Era di sera quando passammo a dritta i due atolli. Sembrarono sorgere e scomparire, come inghiottiti, con un suggestivo effetto visivo. Il mio entusiasmo cercava inutilmente di rallentare il passaggio di quella visione. Furono momenti che mi portarono a improvvise riflessioni filsofiche, tipo “su questa terra siamo presenti per queste brevi passeggiate e poi torniamo a casa con un bagaglio pieno di consapevolezza della ricchezza e della bellezza del nostro pianeta”.
La mattina costeggiammo (si fa per dire, vista la lontananza) Kavai, la vera prima isola hawaiana. Non accadde nulla. Eppure immaginai le scene cinematografiche dell’arrembaggio dei “nativi”. Nessuna piroga con a bordo belle hawaiane con corone di fiori. Incrociammo, al loro posto, tante imbarcazioni da diporto di facoltosi americani perennemente in vacanza nelle isole del Mare del Sud.
Non vedemmo poi, per alcuni giorni, altra terra ferma. Solo mare, fino all’avvistamento di Panama City, dove arrivammo di sera. C’erano tante navi in attesa del proprio turno per l’attraversamento del Canale.
Al mattino arrivò l’ok da parte delle autorità. Una pilotina panamense affiancò la nave e il comandante pilota salì a bordo. Il nostro capitano, con il classico saluto alla militare, gli consegnò ufficialmente la Deneb ponendosi ai suoi ordini. Quell’incontro fu speciale, un momento che è rimasto e rimarrà a lungo nella mia memoria.

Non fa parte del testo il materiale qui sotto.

(* ===== verification/Trie.v ===== *)
(** * A map with prefix search (src/crispy/TrieMap.h)

    A node has an optional value and a child per byte; the array of children
    is a partial function on bytes.  [None] from [insert] is a failed
    assertion: an empty key, or a key that is there already. *)
From stdpp Require Import sets.
From S2P Require Import Prelude.

Inductive trie_node (A : Type) := Node (value : option A) (children : Z -> option (trie_node A)).
Arguments Node {A}.

Inductive trie_match (A : Type) := exact_match (value : A) | partial_match | no_match.
Arguments exact_match {A}.
Arguments partial_match {A}.
Arguments no_match {A}.

Record trie_map (A : Type) := mk_trie { _root : trie_node A; _size : Z }.
Arguments mk_trie {A}.
Arguments _root {A}.
Arguments _size {A}.

Section Trie.
Context {A : Type}.
Implicit Types (n : trie_node A) (t : trie_map A) (key : list Z).

Definition node_value n : option A := let '(Node v _) := n in v.
Definition child n (i : Z) : option (trie_node A) := let '(Node _ c) := n in c i.

Definition trie_empty : trie_map A := mk_trie (Node None (fun _ => None)) 0.
Definition trie_clear t : trie_map A := mk_trie (Node (node_value (_root t)) (fun _ => None)) 0.

(** [static_cast<uint8_t>(element)] *)
Definition childIndex (element : Z) : Z := u8 element.

(** The descent of [insert], creating the nodes that are missing. *)
Fixpoint insert_node key (value : A) n : option (trie_node A) :=
  match key with
  | [] => match node_value n with Some _ => None | None => Some (Node (Some value) (child n)) end
  | element :: key =>
      let i := childIndex element in
      let next := default (Node None (fun _ => None)) (child n i) in
      next ← insert_node key value next;
      Some (Node (node_value n) (fun j => if j =? i then Some next else child n j))
  end.

Definition insert key (value : A) t : option (trie_map A) :=
  if decide (key = []) then None
  else root ← insert_node key value (_root t); Some (mk_trie root (_size t + 1)).

Fixpoint search_node key (allowWildcardDot : bool) n : trie_match A :=
  match key with
  | [] => match node_value n with Some v => exact_match v | None => partial_match end
  | element :: key =>
      match child n (childIndex element) with
      | Some next => search_node key allowWildcardDot next
      | None =>
          match (if allowWildcardDot then child n 0x2E else None) with
          | Some next => search_node key allowWildcardDot next
          | None => no_match
          end
      end
  end.
Definition search key (allowWildcardDot : bool) t : trie_match A := search_node key allowWildcardDot (_root t).

Definition contains key t : bool :=
  match search key false t with exact_match _ => true | _ => false end.

(** ** A trie holds a list of bindings *)

Definition bytes_ok key : Prop := Forall (fun b => 0 <= b < 256) key.

Lemma childIndex_byte b : 0 <= b < 256 -> childIndex b = b.
Proof. unfold childIndex, u8. intros. by apply Z.mod_small. Qed.

(** The node under a path. *)
Fixpoint node_at key n : option (trie_node A) :=
  match key with
  | [] => Some n
  | b :: key => n ← child n b; node_at key n
  end.

Lemma search_exactly key n : bytes_ok key ->
  search_node key false n =
    match node_at key n with
    | Some m => match node_value m with Some v => exact_match v | None => partial_match end
    | None => no_match
    end.
Proof.
  intros B. revert n. induction B as [|b key Hb B IH]; intros n; [done|]. cbn [search_node node_at].
  rewrite childIndex_byte by done. destruct (child n b); cbn [mbind option_bind]; [apply IH|done].
Qed.

(** The bindings of a node, by path. *)
Definition binds n key : option A := n ← node_at key n; node_value n.
Definition reachable n key : Prop := is_Some (node_at key n).

(** A node holds the bindings [l]: their values, and paths to their prefixes
    only. *)
Definition holds n (l : list (list Z * A)) : Prop :=
  (forall key v, binds n key = Some v <-> (key, v) ∈ l) /\
  (forall key, reachable n key <-> key = [] \/ exists b, b ∈ l /\ key `prefix_of` b.1).

Lemma node_at_insert key value n n' : bytes_ok key -> insert_node key value n = Some n' ->
  binds n key = None /\
  (forall k, binds n' k = if decide (k = key) then Some value else binds n k) /\
  (forall k, reachable n' k <-> reachable n k \/ k `prefix_of` key).
Proof.
  intros B. revert n n'. induction B as [|b key Hb B IH]; intros n n' E; cbn [insert_node] in E.
  - unfold binds, reachable. destruct n as [[w|] c]; cbn in E; [done|]. injection E as <-. split_and!; [done| |].
    + intros [|b k]; [done|]. rewrite decide_False by done. done.
    + intros [|b k]; cbn; split; intros Hk; eauto using prefix_nil.
      * destruct Hk as [Hk|Hk]; [done|]. by apply prefix_nil_not in Hk.
  - rewrite childIndex_byte in E by done. apply bind_Some in E as (m & E & [= <-]).
    set (next := default _ _) in E. destruct (IH next m E) as (N & V & R).
    assert (Enext : forall k, binds n (b :: k) = binds next k /\ (reachable n (b :: k) <-> (is_Some (child n b) /\ reachable next k))).
    { intros k. unfold binds, reachable, next. cbn [node_at]. destruct (child n b) as [x|]; cbn [mbind option_bind default].
      - split; [done|]. split; [intros; split; [by eexists|done]|by intros []].
      - split; [by destruct k|]. split; [by intros []|by intros [[] _]]. }
    split_and!; [by rewrite (proj1 (Enext key))| |].
    + intros [|c k]; [by rewrite decide_False|].
      change (binds (Node (node_value n) (fun j => if j =? b then Some m else child n j)) (c :: k))
        with ((x ← (if c =? b then Some m else child n c); node_at k x) ≫= node_value).
      destruct (Z.eqb_spec c b) as [->|Hc].
      * cbn [mbind option_bind]. change (node_at k m ≫= node_value) with (binds m k). rewrite V.
        destruct (decide (k = key)) as [->|Hk]; [by rewrite decide_True|]. rewrite decide_False by congruence.
        by rewrite (proj1 (Enext k)).
      * by rewrite decide_False by congruence.
    + intros [|c k]; [split; [left|]; by eexists|].
      change (reachable (Node (node_value n) (fun j => if j =? b then Some m else child n j)) (c :: k))
        with (is_Some (x ← (if c =? b then Some m else child n c); node_at k x)).
      destruct (Z.eqb_spec c b) as [->|Hc].
      * cbn [mbind option_bind]. change (is_Some (node_at k m)) with (reachable m k). rewrite R, (proj2 (Enext k)).
        split.
        -- intros [Hk|Hk]; [|right; by apply prefix_cons]. unfold next in Hk. destruct (child n b) as [x|] eqn:Ex.
           ++ left. split; [by eexists|done].
           ++ destruct k as [|d k]; [right; apply prefix_cons, prefix_nil|]. by destruct Hk.
        -- intros [[_ Hk]|Hk]; [by left|right]. by apply prefix_cons_inv_2 in Hk.
      * split; [by left|]. intros [Hk|Hk]; [done|]. by apply prefix_cons_inv_1 in Hk.
Qed.

Lemma insert_node_some key value n : bytes_ok key -> binds n key = None -> is_Some (insert_node key value n).
Proof.
  intros B. revert n. induction B as [|b key Hb B IH]; intros n N; cbn [insert_node].
  - destruct n as [[w|] c]; cbn in N |- *; [done|by eexists].
  - rewrite childIndex_byte by done. destruct (IH (default (Node None (fun _ => None)) (child n b))) as [m ->].
    + unfold binds in *. cbn [node_at] in N. destruct (child n b) as [x|]; cbn in *; [done|]. by destruct key.
    + by eexists.
Qed.

Lemma holds_empty : holds (Node None (fun _ => None)) [].
Proof.
  split.
  - intros key v. rewrite elem_of_nil. by destruct key.
  - intros key. unfold reachable. split.
    + destruct key; [by left|by intros []].
    + intros [->|(b & Hb & _)]; [by eexists|]. by apply elem_of_nil in Hb.
Qed.

Lemma holds_insert l key value n n' :
  holds n l -> bytes_ok key -> insert_node key value n = Some n' -> holds n' (l ++ [(key, value)]).
Proof.
  intros [V R] B E. destruct (node_at_insert key value n n' B E) as (N & V' & R'). split.
  - intros k v. rewrite V', elem_of_app, list_elem_of_singleton. destruct (decide (k = key)) as [->|Hk].
    + split; [intros [= ->]; by right|]. intros [Hin|[= ->]]; [|done]. apply V in Hin. congruence.
    + rewrite V. split; [by left|]. intros [?|[=]]; [done|congruence].
  - intros k. rewrite R', R. setoid_rewrite elem_of_app. setoid_rewrite list_elem_of_singleton. split.
    + intros [[->|(b & Hb & Hp)]|Hp]; [by left|right; eauto|right; exists (key, value); auto].
    + intros [->|(b & [Hb| ->] & Hp)]; eauto 6.
Qed.

(** Inserting bindings one after another. *)
Definition insert_all (l : list (list Z * A)) t : option (trie_map A) :=
  foldl (fun r b => t ← r; insert b.1 b.2 t) (Some t) l.

Lemma insert_all_holds l t l0 :
  holds (_root t) l0 -> NoDup (l0 ++ l).*1 -> Forall (fun b => b.1 <> [] /\ bytes_ok b.1) l ->
  exists t', insert_all l t = Some t' /\ holds (_root t') (l0 ++ l) /\ _size t' = _size t + Z.of_nat (length l).
Proof.
  revert t l0. induction l as [|[key v] l IH]; intros t l0 Ht Hd F.
  - exists t. rewrite app_nil_r. split_and!; [done|done|cbn; lia].
  - apply Forall_cons in F as [[Hn Hb] F]. cbn [fst] in *. unfold insert_all. cbn [foldl mbind option_bind fst snd].
    rewrite fmap_app, fmap_cons in Hd. cbn [fst] in Hd.
    assert (N : binds (_root t) key = None).
    { destruct (binds (_root t) key) as [w|] eqn:E; [|done]. apply Ht in E. apply NoDup_app in Hd as (_ & Hd & _).
      destruct (Hd key); [|by left]. apply list_elem_of_fmap. by exists (key, w). }
    destruct (insert_node_some key v (_root t) Hb N) as [root E].
    unfold insert at 2. rewrite decide_False, E by done. cbn [mbind option_bind].
    destruct (IH (mk_trie root (_size t + 1)) (l0 ++ [(key, v)])) as (t' & E' & H' & S').
    + by eapply holds_insert.
    + by rewrite <- app_assoc, fmap_app.
    + done.
    + exists t'. rewrite <- app_assoc in H'. split_and!; [exact E'|exact H'|]. cbn [_size length] in *. lia.
Qed.

(** A trie built from bindings with distinct keys answers every search as
    the bindings say: an exact match is the key's value, a partial match is a
    key that only begins other keys, and everything else is no match. *)
Lemma trie_search_correct l :
  NoDup l.*1 -> Forall (fun b => b.1 <> [] /\ bytes_ok b.1) l ->
  exists t, insert_all l trie_empty = Some t /\ _size t = Z.of_nat (length l) /\
    forall key, bytes_ok key ->
      match search key false t with
      | exact_match v => (key, v) ∈ l
      | partial_match => (key ∉ l.*1) /\ (key = [] \/ exists b, b ∈ l /\ key `prefix_of` b.1)
      | no_match => key <> [] /\ forall b, b ∈ l -> ~ key `prefix_of` b.1
      end.
Proof.
  intros Hd F. destruct (insert_all_holds l trie_empty [] holds_empty Hd F) as (t & E & [V R] & S).
  exists t. split_and!; [exact E|exact S|]. intros key B. unfold search. rewrite search_exactly by done.
  cbn [app] in V, R. specialize (V key). specialize (R key). unfold binds, reachable in V, R.
  destruct (node_at key (_root t)) as [m|]; cbn [mbind option_bind] in V.
  - destruct (node_value m) as [v|]; [by apply V|]. split; [|by apply R].
    intros (b & -> & Hb)%list_elem_of_fmap. destruct b as [k v]. by apply V in Hb.
  - split; [intros ->; by destruct (proj2 R (or_introl eq_refl))|]. intros b Hb Hp.
    destruct (proj2 R) as [? [=]]. eauto.
Qed.

(** ** Wildcards *)

(** A pattern matches a key of its length: a dot stands for any byte. *)
Definition matches (pattern key : list Z) : Prop := Forall2 (fun p k => p = k \/ p = 0x2E) pattern key.

Lemma search_wildcard_sound key n v : bytes_ok key -> search_node key true n = exact_match v ->
  exists pattern, matches pattern key /\ binds n pattern = Some v.
Proof.
  intros B. revert n. induction B as [|b key Hb B IH]; intros n E; cbn [search_node] in E.
  - exists []. split; [constructor|]. unfold binds. cbn. destruct (node_value n); congruence.
  - rewrite childIndex_byte in E by done. destruct (child n b) as [x|] eqn:Ex.
    + destruct (IH x E) as (p & M & V). exists (b :: p). split; [constructor; auto|]. unfold binds. cbn [node_at]. by rewrite Ex.
    + destruct (child n 0x2E) as [x|] eqn:Ed; [|done]. destruct (IH x E) as (p & M & V).
      exists (0x2E :: p). split; [constructor; auto|]. unfold binds. cbn [node_at]. by rewrite Ed.
Qed.

(** Where a key follows the specific children it is found as without dots. *)
Lemma search_wildcard_exact key n v : search_node key false n = exact_match v -> search_node key true n = exact_match v.
Proof.
  revert n. induction key as [|b key IH]; intros n E; [done|]. cbn [search_node] in *.
  destruct (child n (childIndex b)); [by apply IH|done].
Qed.

End Trie.

(** A dot never gets a second chance: behind the byte that has a child of its
    own, the patterns that begin with a dot are out of reach. *)
Example wildcard_greedy :
  (t ← insert_all [([0x61; 0x62], 1); ([0x2E; 0x63], 2)] trie_empty;
   Some (search [0x61; 0x63] true t, search [0x7A; 0x63] true t)) = Some (no_match, exact_match 2).
Proof. vm_compute. reflexivity. Qed.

Il Canale: poco più di 80 km navigabili dal Pacifico all’Atlantico e viceversa. Allora aveva una profondità massima di 12 mt e una larghezza che variava tra i 300 mt nel lago Gatún e i 90 nel tratto del taglio della Culebra. Era costituito da un sistema di sei chiuse, tre lato Pacifico e tre lato Atlantico, che permetteva alle navi di superare un dislivello di 28m. Per attraversare il canale allora servivano 8 ore ma oggi, con nuove vie, nuove profondità e tonnellaggi di gran lunga superiori, i tempi si sono dimezzati.

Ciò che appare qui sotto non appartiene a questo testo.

Definition selectEscape (intermediate finalCharacter : Z) (defs : list Function) :=
  select (mkFunctionSelector ESC 0 0 intermediate finalCharacter) defs.
Definition selectControl (leader argc intermediate finalCharacter : Z) (defs : list Function) :=
  select (mkFunctionSelector CSI leader argc intermediate finalCharacter) defs.
Definition selectOSCommand (id : Z) (defs : list Function) :=
  select (mkFunctionSelector OSC 0 id 0 0) defs.

(** [Sequence::functionDefinition]. *)
Definition functionDefinition (s : Sequence) (defs : list Function) : option (option Function) :=
  select (selector s) defs.

Example allFunctions_length : length allFunctions = 137%nat.
Proof. vm_compute. reflexivity. Qed.
Example select_cup :
  selectControl 0 2 0 0x48 allFunctions = Some (Some Fn.CUP).
Proof. vm_compute. reflexivity. Qed.

(** ** The set of enabled functions: [class SupportedSequences] *)

Record SupportedSequences := mkSupported {
  _supportedSequences : list Function;
  _lastIndex : nat
}.

Definition SupportedSequences_init : SupportedSequences :=
  mkSupported allFunctions (length allFunctions).

Definition allSequences (s : SupportedSequences) : list Function := _supportedSequences s.
Definition activeSequences (s : SupportedSequences) : list Function :=
  take (_lastIndex s) (_supportedSequences s).

(** Sort the active part, leave the rest. *)
Definition sort_active (arr : list Function) (n : nat) : option SupportedSequences :=
  active ← sort compare (take n arr);
  Some (mkSupported (active ++ drop n arr) n).

(** [std::partition] leaves the order inside both parts open: the library's
    choice is an argument, its contract a class. *)
Class StdPartition := {
  std_partition : (Function -> bool) -> list Function -> list Function * nat;
  std_partition_perm P l : (std_partition P l).1 ≡ₚ l;
  std_partition_index P l : ((std_partition P l).2 <= length l)%nat;
  std_partition_yes P l : Forall (fun x => P x = true)
    (take (std_partition P l).2 (std_partition P l).1);
  std_partition_no P l : Forall (fun x => P x = false)
    (drop (std_partition P l).2 (std_partition P l).1)
}.

(** [SupportedSequences::reset]. *)
Definition reset `{StdPartition} (vt : VTType) (s : SupportedSequences)
    : option SupportedSequences :=
  let '(arr, n) := std_partition
    (fun f => VTType_value (conformanceLevel f) <=? VTType_value vt) (_supportedSequences s) in
  sort_active arr n.

(** [std::find] with [operator==] on functions. *)
Definition std_find (seq : Function) (l : list Function) : option nat :=
  fst <$> list_find (fun f => compare f seq = 0) l.

(** [SupportedSequences::disableSequence]: [std::rotate] moves the found element
    to the end of the array. *)
Definition disableSequence (seq : Function) (s : SupportedSequences) : SupportedSequences :=
  match std_find seq (activeSequences s) with
  | Some i =>
      let arr := _supportedSequences s in
      mkSupported (take i arr ++ drop (S i) arr ++ take 1 (drop i arr)) (_lastIndex s - 1)
  | None => s
  end.

(** [SupportedSequences::enableSequence]. *)
Definition enableSequence (seq : Function) (s : SupportedSequences)
    : option SupportedSequences :=
  match std_find seq (drop (_lastIndex s) (_supportedSequences s)) with
  | Some i =>
      arr ← swap (_supportedSequences s) (_lastIndex s) (_lastIndex s + i);
      sort_active arr (S (_lastIndex s))
  | None => Some s
  end.

(** The two calls [Terminal::setMode(DECMode::LeftRightMargin, enable)] makes. *)
Definition setLeftRightMargin (enable : bool) (s : SupportedSequences)
    : option SupportedSequences :=
  if enable then
    s ← enableSequence Fn.DECSLRM s; Some (disableSequence Fn.SCOSC s)
  else
    s ← enableSequence Fn.SCOSC s; Some (disableSequence Fn.DECSLRM s).

(** ** The order on functions *)

Lemma FunctionCategory_value_inj c d :
  FunctionCategory_value c = FunctionCategory_value d -> c = d.
Proof. by destruct c, d. Qed.

(** [compare] in terms of the category numbers, for arithmetic. *)
Lemma category_decide c d :
  bool_decide (c = d) = (FunctionCategory_value c =? FunctionCategory_value d).
Proof. by destruct c, d. Qed.

Ltac split_compare :=
  unfold compare, compare_selector; rewrite ?category_decide;
  repeat match goal with
  | |- context [?x =? ?y] => destruct (Z.eqb_spec x y)
  | |- context [?x <? ?y] => destruct (Z.ltb_spec x y)
  end; cbn [negb]; try lia.

Abbreviation cat f := (FunctionCategory_value (category f)).
Abbreviation scat f := (FunctionCategory_value (sel_category f)).

Lemma compare_le x y :
  compare x y <= 0 <->
  cat x < cat y \/ cat x = cat y /\
  (finalSymbol x < finalSymbol y \/ finalSymbol x = finalSymbol y /\
  (leader x < leader y \/ leader x = leader y /\
  (intermediate x < intermediate y \/ intermediate x = intermediate y /\
  (minimumParameters x < minimumParameters y \/ minimumParameters x = minimumParameters y /\
   maximumParameters x <= maximumParameters y)))).
Proof. split_compare. Qed.

Lemma compare_eq x y :
  compare x y = 0 <->
  cat x = cat y /\ finalSymbol x = finalSymbol y /\ leader x = leader y /\
  intermediate x = intermediate y /\ minimumParameters x = minimumParameters y /\
  maximumParameters x = maximumParameters y.
Proof. split_compare. Qed.

Lemma compare_selector_neg s f :
  compare_selector s f < 0 <->
  scat s < cat f \/ scat s = cat f /\
  (sel_finalSymbol s < finalSymbol f \/ sel_finalSymbol s = finalSymbol f /\
  (sel_leader s < leader f \/ sel_leader s = leader f /\
  (sel_intermediate s < intermediate f \/ sel_intermediate s = intermediate f /\
  (scat s = 3 /\ sel_argc s < maximumParameters f \/
   scat s <> 3 /\ sel_argc s < minimumParameters f)))).
Proof. split_compare. all: change (FunctionCategory_value OSC) with 3 in *; lia. Qed.

Lemma compare_selector_pos s f :
  0 < compare_selector s f <->
  cat f < scat s \/ scat s = cat f /\
  (finalSymbol f < sel_finalSymbol s \/ sel_finalSymbol s = finalSymbol f /\
  (leader f < sel_leader s \/ sel_leader s = leader f /\
  (intermediate f < sel_intermediate s \/ sel_intermediate s = intermediate f /\
  (scat s = 3 /\ maximumParameters f < sel_argc s \/
   scat s <> 3 /\ minimumParameters f <= sel_argc s /\ maximumParameters f < sel_argc s)))).
Proof. split_compare. all: change (FunctionCategory_value OSC) with 3 in *; lia. Qed.

Lemma compare_total x y : compare x y <= 0 \/ compare y x <= 0.
Proof. rewrite !compare_le. lia. Qed.

Lemma compare_trans x y z : compare x y <= 0 -> compare y z <= 0 -> compare x z <= 0.
Proof. rewrite !compare_le. lia. Qed.

(** Everything but the parameter range. *)
Definition same_key (f g : Function) : bool :=
  bool_decide (category f = category g) && (finalSymbol f =? finalSymbol g) &&
  (leader f =? leader g) && (intermediate f =? intermediate g).

(** What a table needs for the binary search to be exact: parameter ranges are
    not empty, and two entries with the same key do not nest. *)
Definition well_ranged (f : Function) : bool :=
  bool_decide (category f = OSC) || (minimumParameters f <=? maximumParameters f).

Definition ladder (f g : Function) : bool :=
  negb (same_key f g) || (0 <? compare f g) || (maximumParameters f <=? maximumParameters g).

Lemma ladder_max f g :
  ladder f g = true -> compare f g <= 0 ->
  cat f = cat g -> finalSymbol f = finalSymbol g -> leader f = leader g ->
  intermediate f = intermediate g -> maximumParameters f <= maximumParameters g.
Proof.
  unfold ladder, same_key. rewrite category_decide. intros Hl Hle Hc Hf Hd Hi.
  rewrite Hc, Hf, Hd, Hi, !Z.eqb_refl in Hl. simpl in Hl. lia.
Qed.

Correvo da poppa a prua e viceversa per non perdermi niente. Dall’alto della plancia assistetti a tutte le manovre per superare le chiuse, navigare i due laghi, con il Miraflores più in basso del Gatun, passare nel taglio della Culebra e raggiungere la baia atlantica di Limon presso il porto di Cristobal. Il tutto secondo le Regole di Navigazione del Canale che il nostro Capitano con una firma accettò al momento della salita a bordo del Pilota.
Che strana sensazione. Perdita di orientamento causato dalla conformazione del continente americano. Ci volle l’attenta lettura delle carte nautiche per capire che, in pratica, eravamo partiti dal Pacifico tornando verso Ovest. Solo una volta raggiunto l’imbocco atlantico ritornammo a navigare verso Est.

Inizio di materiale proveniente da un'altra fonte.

Lemma save_spec modes : forall ms m,
  saved (save modes ms) m = saved ms m ++ replicate (occurs m modes) (enabled ms m) /\
  enabled (save modes ms) m = enabled ms m /\ frozen (save modes ms) m = frozen ms m.
Proof.
  induction modes as [|k modes IH]; intros ms m; [by rewrite app_nil_r|]. simpl.
  destruct (IH (save_one ms k) m) as (-> & -> & ->).
  change (enabled (save_one ms k) m) with (enabled ms m). split; [|done].
  unfold save_one, occurs. rewrite saved_with, filter_cons. case_bool_decide as E; [|by rewrite decide_False by congruence].
  subst. rewrite decide_True by done. simpl. by rewrite <- app_assoc.
Qed.

Lemma restore_one_other ms k m : m <> k ->
  saved (restore_one ms k) m = saved ms m /\ enabled (restore_one ms k) m = enabled ms m.
Proof.
  intros Hne. unfold restore_one. destruct (last (saved ms k)) as [b|]; [|done].
  rewrite saved_with, saved_set, bool_decide_false by done. split; [done|].
  change (enabled (with_savedModes ?x _ _) m) with (enabled x m). by rewrite enabled_set, bool_decide_false.
Qed.
Lemma restore_one_frozen ms k m : frozen (restore_one ms k) m = frozen ms m.
Proof. unfold restore_one. destruct (last (saved ms k)) as [b|]; [|done]. apply frozen_set. Qed.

Sulla dritta sfilarono le minuscole Isole San Blas, abitate dai Cuna, discendenti dei Maya. La rotta era verso Nord-Est. Riferimento nautico Canal de La Mona, che divide Santo Domingo da Portorico. Rotta più tranquilla visti i venti di guerra di allora tra Stati Uniti e Cuba. Altrimenti avremmo navigato verso Paso de los Vientos, canale marino che divide Haiti da Cuba.
Superammo il Canal de la Mona prendendo il largo fuori dalle protezioni delle isole del Mar delle Antille. L’Oceano Atlantico si fece sentire e la Deneb prese il suo primo “mare forza 6-7”. Con una nave senza carico fu un battesimo, anche per me, agitato. Messo a dura prova, con mare “di traverso” per due giorni, attraversammo il triangolo delle Bermude fino ad avvistare Cape Hatteras, punto sud-orientale degli Outer Banks, Carolina del Nord. Presto saremmo arrivati in Virginia nella baia di Norfolk.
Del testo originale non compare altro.